**WHAT YOU ARE ASKED TO DO**
Take the lines from the beginning of the data below through the line holding "exactly these rows;" and return exactly those.

Source records
►
(* ===== verification/QuerySpec.v ===== *)
(** * Correctness of queries

    The rows of a KNN query without an index are the nearest of the rows
    that satisfy the constraints; the rowid filter handed to an index holds
    exactly these rows; the cursor visits each row once and stops. *)

From stdpp Require Import base option list numbers gmap sorting sets.
From Stdlib Require Import ZArith Lia SpecFloat.
From S2P Require Import Prelude Float32 Bitmap TopK CLib Distance Codec Shadow DefParser Metadata Values Storage.
From S2P Require Import Table Filter Plan Query.

Local Open Scope Z_scope.
Local Open Scope query_scope.

(** ** Bitmaps *)

Lemma land_byte (a b : Z) : is_byte a -> is_byte b -> is_byte (Z.land a b).
Proof.
  unfold is_byte. intros Ha Hb. replace (Z.land a b) with (Z.land a b mod 2 ^ 8); [apply Z.mod_pos_bound; lia|].
  rewrite <- Z.land_ones, <- Z.land_assoc, Z.land_ones by lia. by rewrite Z.mod_small.
Qed.

Lemma bitmap_and_loop_bytes (other : list Z) (k i : nat) (base : list Z) :
  Forall is_byte base -> Forall is_byte other -> Forall is_byte (bitmap_and_loop base other i k).
Proof.
  intros Hb Ho. revert base i Hb. induction k as [|k IH]; intros base i Hb; [done|]. cbn [bitmap_and_loop].
  apply IH. apply Forall_insert; [done|]. by apply land_byte; apply bytes_ok_aget.
Qed.

Lemma bitmap_and_wf (n : nat) (a b : list Z) :
  bitmap_wf n a -> bitmap_wf n b -> bitmap_wf n (bitmap_and_inplace a b n).
Proof.
  intros [Hl Hb] [_ Ho]. unfold bitmap_and_inplace. split; [by rewrite length_bitmap_and_loop|].
  by apply bitmap_and_loop_bytes.
Qed.

Lemma bitmap_copy_wf (n : nat) (a b : list Z) : bitmap_wf n a -> bitmap_wf n b -> bitmap_wf n (bitmap_copy a b n).
Proof.
  intros Ha Hb. unfold bitmap_copy. rewrite (bitmap_wf_div _ _ Hb), take_ge by lia.
  rewrite drop_ge, app_nil_r by (destruct Ha, Hb; lia). done.
Qed.

Lemma bitmap_new_clear (cs : nat) : (cs mod 8 = 0)%nat -> zero_bitmap cs (bitmap_clear (bitmap_new cs) cs).
Proof.
  intros Hcs. destruct (bitmap_new_zero cs Hcs) as [Hw _]. split; [by apply bitmap_clear_wf|].
  intros i Hi. by apply bitmap_test_clear.
Qed.

(** ** Selections *)

Lemma seq_below (n : nat) : Forall (fun i => (i < n)%nat) (seq 0 n).
Proof. apply Forall_forall. intros i Hi%elem_of_seq. lia. Qed.

Lemma fmap_aget_seq {A B : Type} (f : A -> B) (d : A) (l : list A) :
  (fun i => f (aget d l i)) <$> seq 0 (length l) = f <$> l.
Proof.
  apply list_eq. intros i. rewrite !list_lookup_fmap. destruct (decide (i < length l)%nat) as [Hi|Hi].
  - rewrite lookup_seq_lt, (aget_lookup_lt d) by done. done.
  - rewrite lookup_seq_ge, (lookup_ge_None_2 l) by lia. done.
Qed.

Lemma StronglySorted_image {A B : Type} (d : A -> f32) (e : B -> f32) (g : A -> B) (l : list A) :
  (forall x, x ∈ l -> e (g x) = d x) -> StronglySorted (le_by d) l -> StronglySorted (le_by e) (g <$> l).
Proof.
  intros He Hs. induction Hs as [|x l Hs IH Hx]; [constructor|]. rewrite fmap_cons. constructor.
  - apply IH. intros y Hy. apply He. set_solver.
  - apply Forall_fmap. rewrite Forall_forall in Hx |- *. intros y Hy. unfold compose, le_by.
    rewrite !He by set_solver. by apply Hx.
Qed.

Definition acc_rows (acc : knn_acc) : list (f32 * Z) := rows_a (ka_distances acc) (ka_rowids acc) (ka_used acc).

(** The running result is the best of the candidates so far, in order. *)
Definition acc_best (k : nat) (cands : list (f32 * Z)) (acc : knn_acc) : Prop :=
  all_num fst cands /\ topk_of fst k cands (acc_rows acc) /\ StronglySorted (le_by fst) (acc_rows acc).

Lemma acc_rows_prefix (out : list (f32 * Z)) (ds : list f32) (rs : list Z) :
  acc_rows (MkAcc (out.*1 ++ ds) (out.*2 ++ rs) (length out)) = out.
Proof.
  unfold acc_rows, rows_a. cbn [ka_distances ka_rowids ka_used].
  transitivity ((fun i => id (aget (f32_zero, 0) out i)) <$> seq 0 (length out)); [|by rewrite fmap_aget_seq, list_fmap_id].
  apply fmap_seq0_ext. intros i Hi. rewrite !aget_app_l by (by rewrite length_fmap).
  unfold aget. rewrite !list_lookup_fmap. destruct (lookup_lt_is_Some_2 out i Hi) as [[x y] ->]. done.
Qed.

Lemma acc_best_merge (k : nat) (cands : list (f32 * Z)) (acc : knn_acc) (d : list f32) (rows : list Z)
    (cs : nat) (b t : bytes) :
  acc_best k cands acc -> bitmap_wf cs t ->
  let g := fun i => (aget f32_zero d i, aget 0 rows i) in
  all_num fst (g <$> candidate_idxs cs b) ->
  let '(idxs, used1) := min_idx d cs b (min k cs) t in
  let '(ds, rs, used) := merge_sorted_lists (ka_distances acc) (ka_rowids acc) (ka_used acc) d rows idxs
                           (min (min k cs) used1) k in
  acc_best k (cands ++ (g <$> candidate_idxs cs b))
    (MkAcc (ds ++ drop used (ka_distances acc)) (rs ++ drop used (ka_rowids acc)) used).
Proof.
  intros (Hn & Ht & Hs) Htk g Hng.
  assert (Hnum : forall j, j ∈ candidate_idxs cs b -> is_nan (aget f32_zero d j) = false).
  { intros j Hj. apply (Hng (g j)). by apply list_elem_of_fmap_2. }
  pose proof (min_idx_topk_of d cs b (min k cs) t Htk Hnum) as Hm.
  destruct (min_idx d cs b (min k cs) t) as [idxs used1]. destruct Hm as (Hti & Hsi & ->).
  assert (Hlen : (length idxs <= min k cs)%nat) by (destruct Hti as (? & _ & -> & _); lia).
  rewrite Nat.min_r by lia. unfold merge_sorted_lists. rewrite merge_loop_reference, !drop_0.
  fold (acc_rows acc).
  assert (Hrb : rows_b d rows idxs (length idxs) = g <$> idxs) by apply (fmap_aget_seq g 0%nat).
  rewrite Hrb. set (out := take k _).
  assert (Htb : topk_of fst k (g <$> candidate_idxs cs b) (g <$> idxs)).
  { apply (topk_of_bound fst k cs).
    - rewrite length_fmap. unfold candidate_idxs. rewrite length_filter, length_seq. done.
    - by apply (topk_of_fmap (aget f32_zero d)). }
  assert (Hsb : StronglySorted (le_by fst) (g <$> idxs)) by (by apply (StronglySorted_image (aget f32_zero d))).
  assert (Hms : StronglySorted (le_by fst) (merge_rows (acc_rows acc) (g <$> idxs)))
    by (apply merge_rows_sorted; [by eapply all_num_topk..|done|done]).
  split; [by apply all_num_app|]. subst out. rewrite acc_rows_prefix. split.
  - eapply topk_of_app; [exact Ht|exact Htb|]. eapply topk_of_Permutation; [apply merge_rows_Permutation|done|].
    by apply topk_of_take_sorted.
  - rewrite <- (take_drop k (merge_rows _ _)) in Hms. by apply StronglySorted_app_1_l in Hms.
Qed.

(** ** Filling a rowid map *)

Lemma rowid_map_add_all (test : nat -> bool) (f : nat -> Z) (l : list nat) (m : RowidMap) :
  rowid_map_wf m ->
  let m' := foldl (fun m i => if test i then rowid_map_add m (f i) else m) m l in
  rowid_map_wf m' /\ rowid_map_elems m' = rowid_map_elems m ++ (f <$> filter (fun i => test i = true) l) /\
  rm_pre_filter m' = rm_pre_filter m.
Proof.
  revert m. induction l as [|i l IH]; intros m Hm; cbn [foldl].
  - split; [done|]. by rewrite app_nil_r.
  - rewrite filter_cons. destruct (test i) eqn:E.
    + destruct (rowid_map_add_spec m (f i) Hm) as [Hw He]. destruct (IH _ Hw) as (H1 & H2 & H3).
      split; [done|]. rewrite H2, He, H3, decide_True, fmap_cons, <- app_assoc by done. split; [done|].
      unfold rowid_map_add. by destruct (_ <=? _)%nat.
    + rewrite decide_False by congruence. by apply IH.
Qed.

(** ** Reading the plan *)

Lemma length_item_chars (it : plan_item) : length (item_chars it) = 4%nat.
Proof. by destruct it. Qed.

(** The string of a list of items, as [xFilter] gets it. *)
Definition plan_str (its : list plan_item) : list Z := VEC0_QUERY_PLAN_KNN :: concat (item_chars <$> its).

Lemma length_plan_str (its : list plan_item) : length (plan_str its) = (1 + length its * 4)%nat.
Proof.
  unfold plan_str. cbn [length]. f_equal. induction its as [|it its IH]; [done|]. cbn [fmap list_fmap concat].
  rewrite length_app, IH, length_item_chars. cbn. lia.
Qed.

Lemma concat_char (its : list plan_item) (i j : nat) (it : plan_item) :
  its !! i = Some it -> (j < 4)%nat -> concat (item_chars <$> its) !! (i * 4 + j)%nat = item_chars it !! j.
Proof.
  revert i. induction its as [|it' its IH]; intros [|i] Hi Hj; try done; rewrite fmap_cons; cbn [concat].
  - injection Hi as ->. by rewrite lookup_app_l by (rewrite length_item_chars; lia).
  - rewrite lookup_app_r by (rewrite length_item_chars; lia). rewrite length_item_chars.
    rewrite <- (IH i Hi) by done. f_equal. lia.
Qed.

Lemma plan_char (its : list plan_item) (i j : nat) (it : plan_item) :
  its !! i = Some it -> (j < 4)%nat -> aget 0 (plan_str its) (1 + i * 4 + j) = aget 0 (item_chars it) j.
Proof. intros Hi Hj. unfold aget. by rewrite <- (concat_char its i j it Hi Hj). Qed.

Definition item_kind (it : plan_item) : Z := aget 0 (item_chars it) 0.

Section Items.
Context (its : list plan_item).
Let idxStr := plan_str its.

Lemma plan_kind (i : nat) (it : plan_item) : its !! i = Some it -> idx_kind idxStr i = item_kind it.
Proof. intros Hi. unfold idx_kind, item_kind. rewrite <- (plan_char its i 0 it Hi) by lia. f_equal. lia. Qed.

Lemma plan_column (i idx : nat) (op : vec0_metadata_operator) :
  its !! i = Some (PPartition idx op) \/ its !! i = Some (PMetadata idx op) ->
  idx_column idxStr i = idx /\ idx_operator idxStr i = operator_char op.
Proof.
  unfold idx_column, idx_operator, idxStr. intros [Hi|Hi];
    rewrite (plan_char its i 1 _ Hi), (plan_char its i 2 _ Hi) by lia; cbn; (split; [|done]); unfold CHAR_A; lia.
Qed.

End Items.

(** ** What a query means *)

Section Meaning.
Context {I : Type} `{SqlValues} (s : db I).

(** A constraint on the key compares the rowid, or in a table with TEXT keys the
    id, with the text of a number. *)
Definition row_has_id (r : Z) (v : value) : bool :=
  if vt_pkIsText (db_vtab s)
  then match db_rowids s !! r with Some row => sql_eq (rr_id row) (text_affinity v) | None => false end
  else r =? value_int64 v.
◄
**WRITTEN SOLUTION**
(* ===== verification/QuerySpec.v ===== *)
(** * Correctness of queries

    The rows of a KNN query without an index are the nearest of the rows
    that satisfy the constraints; the rowid filter handed to an index holds
    exactly these rows; the cursor visits each row once and stops. *)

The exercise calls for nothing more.